(Aim of the exercise): Output must match the data below exactly from its first line through the line that contains "Emitted (dom (<[sid", with no other line.

(Records from a data source)
☆ ☆ ☆ ☆ ☆ ☆ ☆

Lemma count_delete_other u sid s (m : gmap string SocketWithAuth) :
  m !! sid = Some s → sock_userId s ≠ Some u →
  filter (fun kv : string * SocketWithAuth => sock_userId kv.2 = Some u)
    (delete sid m)
  = filter (fun kv : string * SocketWithAuth => sock_userId kv.2 = Some u) m.
Proof.
  intros Hs Hu. apply map_filter_delete_not. intros y Hy.
  rewrite Hs in Hy. by inversion Hy; subst.
Qed.

Lemma online_after_same u b d :
  is_Some (mdb_online d !! u) → online_after u b d !! u = Some b.
Proof. intros [x Hx]. unfold online_after. rewrite Hx. apply lookup_insert_eq. Qed.

Lemma online_after_other u v b d :
  v ≠ u → online_after v b d !! u = mdb_online d !! u.
Proof.
  intros Hne. unfold online_after. destruct (mdb_online d !! v); [|done].
  by apply lookup_insert_ne.
Qed.

Lemma mem_connect_accepted sid hs st decoded :
  fault_free st →
  Js.truthy (handshake_token hs) = true →
  verifyToken (handshake_token hs) (db st) = (db st, Ok decoded) →
  ∃ d' r,
    step (Connect sid hs) st =
      ({| db := d';
          sockets := <[sid := accepted_socket sid decoded]> (sockets st);
          rooms := r; clock := clock st |},
       [Called (VerifyToken (handshake_token hs)) None;
        Called (UpdateOnlineStatus (JStr (jwt_userId decoded)) true) None;
        Called (FindUserChannels (JStr (jwt_userId decoded))) None;
        Emitted (dom (<[sid := accepted_socket sid decoded]> (sockets st)))
          "user:online" (PObj [("userId", JStr (jwt_userId decoded))])],
       Ok tt)
    ∧ mdb_online d' = online_after (jwt_userId decoded) true (db st)
    ∧ mdb_fault d' = mdb_fault (db st).
Proof.
  intros Hff Htoken Hverify. unfold step, connection.
  pose proof (authMiddleware_cases
                {| sock_id := sid; sock_userId := None; sock_user := None |} hs st)
    as Hauth.
  cbv zeta in Hauth. rewrite Htoken, Hverify in Hauth.
  unfold bind at 1. rewrite Hauth. cbn [sock_id].
  fold (accepted_socket sid decoded).
  unfold bind, add_socket, registerEvents.
  match goal with |- context [handleConnection ?sk ?s0] =>
    destruct (mem_handleConnection sk (jwt_userId decoded) s0) as (d' & r & -> & Ho & Hf)
  end; [done | done |].
  exists d', r. done.
Qed.

Lemma mem_disconnect sid socket st :
  fault_free st → sockets st !! sid = Some socket →
  ∃ d' r,
    step (Disconnect sid) st =
      ({| db := d'; sockets := delete (sock_id socket) (sockets st);
          rooms := r; clock := clock st |},
       [Called (UpdateOnlineStatus (nonnull (sock_userId socket)) false) None;
        Emitted (dom (delete (sock_id socket) (sockets st))) "user:offline"
          (PObj [("userId", nonnull (sock_userId socket))])],
       Ok tt)
    ∧ mdb_fault d' = mdb_fault (db st)
    ∧ mdb_online d' = match sock_userId socket with
                      | Some v => online_after v false (db st)
                      | None => mdb_online (db st)
                      end.
Proof.
  intros Hff Hs. unfold step. rewrite Hs. unfold disconnection, bind, remove_socket.
  match goal with |- context [handleDisconnect socket ?s0] =>
    destruct (mem_handleDisconnect socket s0) as (d' & -> & Hf & Ho)
  end; [done|].
  eexists d', _. done.
Qed.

☆ ☆ ☆ ☆ ☆ ☆ ☆

(Solution):
Lemma count_delete_other u sid s (m : gmap string SocketWithAuth) :
  m !! sid = Some s → sock_userId s ≠ Some u →
  filter (fun kv : string * SocketWithAuth => sock_userId kv.2 = Some u)
    (delete sid m)
  = filter (fun kv : string * SocketWithAuth => sock_userId kv.2 = Some u) m.
Proof.
  intros Hs Hu. apply map_filter_delete_not. intros y Hy.
  rewrite Hs in Hy. by inversion Hy; subst.
Qed.

Lemma online_after_same u b d :
  is_Some (mdb_online d !! u) → online_after u b d !! u = Some b.
Proof. intros [x Hx]. unfold online_after. rewrite Hx. apply lookup_insert_eq. Qed.

Lemma online_after_other u v b d :
  v ≠ u → online_after v b d !! u = mdb_online d !! u.
Proof.
  intros Hne. unfold online_after. destruct (mdb_online d !! v); [|done].
  by apply lookup_insert_ne.
Qed.

Lemma mem_connect_accepted sid hs st decoded :
  fault_free st →
  Js.truthy (handshake_token hs) = true →
  verifyToken (handshake_token hs) (db st) = (db st, Ok decoded) →
  ∃ d' r,
    step (Connect sid hs) st =
      ({| db := d';
          sockets := <[sid := accepted_socket sid decoded]> (sockets st);
          rooms := r; clock := clock st |},
       [Called (VerifyToken (handshake_token hs)) None;
        Called (UpdateOnlineStatus (JStr (jwt_userId decoded)) true) None;
        Called (FindUserChannels (JStr (jwt_userId decoded))) None;
        Emitted (dom (<[sid := accepted_socket sid decoded]> (sockets st)))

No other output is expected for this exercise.